- _Stored items_
- - - -

(* ===== verification/SyncSnapshot.v ===== *)
(** * The list of a user's conversations

    [get_sync_snapshot] and [conversations_sync] of flare-sync-orchestrator/src/application/
    handlers/sync_orchestration_handler.rs: pages of the conversations of a user with the
    last messages of each, over the summaries of the conversation service. The summaries are kept
    for the pages that follow ([BootstrapPageCache] of application/ports.rs); the cursor of a
    page is that of domain/service/snapshot_paging.rs. Time is read once in a call. *)

From S2P Require Import Prelude.
From S2P Require Import Slices.
From S2P Require Import Tenant.
From S2P Require Import ConversationStore.
From S2P Require Import ReadReceipt.
From S2P Require Import MemberPages.
From S2P Require Import StorageReader.
From S2P Require Import Submission.
From S2P Require Import Proto.
From S2P Require Import SyncPages.
From S2P Require Import SyncOrchestrator.
From stdpp Require Import base gmap list strings sorting.
From Stdlib Require Import Lia ZArith Ascii Sorted.

Local Open Scope Z_scope.

(** ** The cursor of a page *)

Definition parse_snapshot_cursor (cursor : string) : option (Z * string) :=
  if Str.is_empty cursor then None
  else
    match Str.split_once "|"%char cursor with
    | Some (ms, cid) => ms ← parse_i64 ms; Some (ms, cid)
    | None => ms ← parse_i64 cursor; Some (ms, "")
    end.

Definition build_snapshot_cursor (ms : Z) (conversation_id : string) : string :=
  Str.of_int ms +:+ "|" +:+ conversation_id.

(** ** Summaries *)

(** A summary of the conversation service, its fields that are read here. *)
Record BootstrapSummary := mkBootstrapSummary {
  bs_conversation_id : string;
  bs_conversation_type : string;
  bs_updated_at : Z;
  bs_max_seq : Z;
  bs_unread_count : Z;
  bs_last_read_seq : Z;
  bs_channel_id : string;
  bs_attributes : gmap string string;
  bs_participant_version : Z;
  bs_member_preview : list ConversationParticipant;
  bs_is_muted : bool;
  bs_is_mention_only : option bool;
  bs_is_pinned : bool;
  bs_is_archived : bool;
  bs_user_settings_version : Z;
  bs_draft : string;
  bs_visible_after : Z;
}.
(** If nothing changes meanwhile, as many requests as there are conversations and one more are
    enough, and the client gets each conversation once, in the order of its time of change, whatever is kept or
    pushed out of the cache. *)
Theorem listing_holds_every_conversation_once (bootstraps : nat -> BootstrapPort) (storages : nat -> StorageReadPort)
    (ttl : Z) (now : nat -> Z) (between_pages : nat -> PageCache -> PageCache) (ctx : Ctx) (tenant user : string)
    (limit : Z) (w : list BootstrapSummary) (cache : PageCache)
    (Htenant : snapshot_tenant ctx = Ok tenant)
    (Hwindows : forall i targets n, exists ws, port_message_windows (storages i) ctx targets n true user = Ok ws)
    (Hserves : forall i, ServesSummaries (bootstraps i) ctx w)
    (Hfew : Z.of_nat (length w) <= SNAPSHOT_BOOTSTRAP_MAX_CONVERSATIONS)
    (Hbetween : forall i cache, between_pages i cache !! (tenant, user) = cache !! (tenant, user)
                                \/ between_pages i cache !! (tenant, user) = None)
    (Hcache : cache !! (tenant, user) = None) :
  exists l, list_all bootstraps storages ttl now between_pages ctx user limit (S (length w)) 0 cache "" = Some (Ok l) /\
    sync_key <$> l = sort_by key_leb (summary_key <$> w).
Proof.
  destruct (walk_static bootstraps storages ttl now between_pages ctx tenant user limit (fun _ => w) Htenant Hwindows Hserves (fun _ => Hfew) Hbetween
              w (S (length w)) 0%nat 0%nat cache None) as (l & Hl & Hk); [done| |done|done| |].
  - right. intros e He. congruence.
  - unfold left_over. rewrite filter_all by done. unfold listing. rewrite sort_by_length. lia.
  - exists l. split; [exact Hl|]. rewrite Hk, fmap_sort_by. unfold left_over. by rewrite filter_all.
Qed.

(** ** Examples *)

(** A conversation service that has the summaries [w], and cuts off what is too much; by default it
    returns a hundred. *)
Definition summaries_port (w : list BootstrapSummary) : BootstrapPort := fun _ after max =>
  Ok (mkBootstrap (take (Z.to_nat (effective_cap 100 max)) (filter (fun b => after = 0 \/ after < bs_updated_at b) w)) ∅).

Lemma summaries_port_serves w ctx : well_listed w -> ServesSummaries (summaries_port w) ctx w.
Proof.
  intros Hw. split; [done|]. intros default_cap after max _ Hmax Hlen. eexists. split; [done|]. cbn [bootstrap_conversations].
  assert (Hcap : effective_cap 100 max = effective_cap default_cap max) by (unfold effective_cap; by rewrite (proj2 (Z.ltb_lt _ _) Hmax)).
  rewrite take_ge by (rewrite Hcap; pose proof (length_filter (fun b => after = 0 \/ after < bs_updated_at b) w); lia). split_and!.
  - by apply well_listed_filter.
  - by intros b [_ Hb]%list_elem_of_filter.
  - intros b Hb Ha. by apply list_elem_of_filter.
Qed.

Module ListingSample.

Definition conversation (c : string) (at_ : Z) : BootstrapSummary :=
  mkBootstrapSummary c "group" at_ 4 1 3 "" ∅ 2 [] false None false false 0 "" 0.

(** [g1] changes between the first page and the second. *)
Definition worlds (i : nat) : list BootstrapSummary :=
  [conversation "g1" (match i with O => 10 | _ => 40 end); conversation "g2" 20; conversation "g3" 30].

- - - -

Quote, with nothing altered, all lines from the start of the entries to the line that carries "Local Open Scope Z_scope.", inclusive.

(* ===== verification/SyncSnapshot.v ===== *)
(** * The list of a user's conversations

    [get_sync_snapshot] and [conversations_sync] of flare-sync-orchestrator/src/application/
    handlers/sync_orchestration_handler.rs: pages of the conversations of a user with the
    last messages of each, over the summaries of the conversation service. The summaries are kept
    for the pages that follow ([BootstrapPageCache] of application/ports.rs); the cursor of a
    page is that of domain/service/snapshot_paging.rs. Time is read once in a call. *)

From S2P Require Import Prelude.
From S2P Require Import Slices.
From S2P Require Import Tenant.
From S2P Require Import ConversationStore.
From S2P Require Import ReadReceipt.
From S2P Require Import MemberPages.
From S2P Require Import StorageReader.
From S2P Require Import Submission.
From S2P Require Import Proto.
From S2P Require Import SyncPages.
From S2P Require Import SyncOrchestrator.
From stdpp Require Import base gmap list strings sorting.
From Stdlib Require Import Lia ZArith Ascii Sorted.

Local Open Scope Z_scope.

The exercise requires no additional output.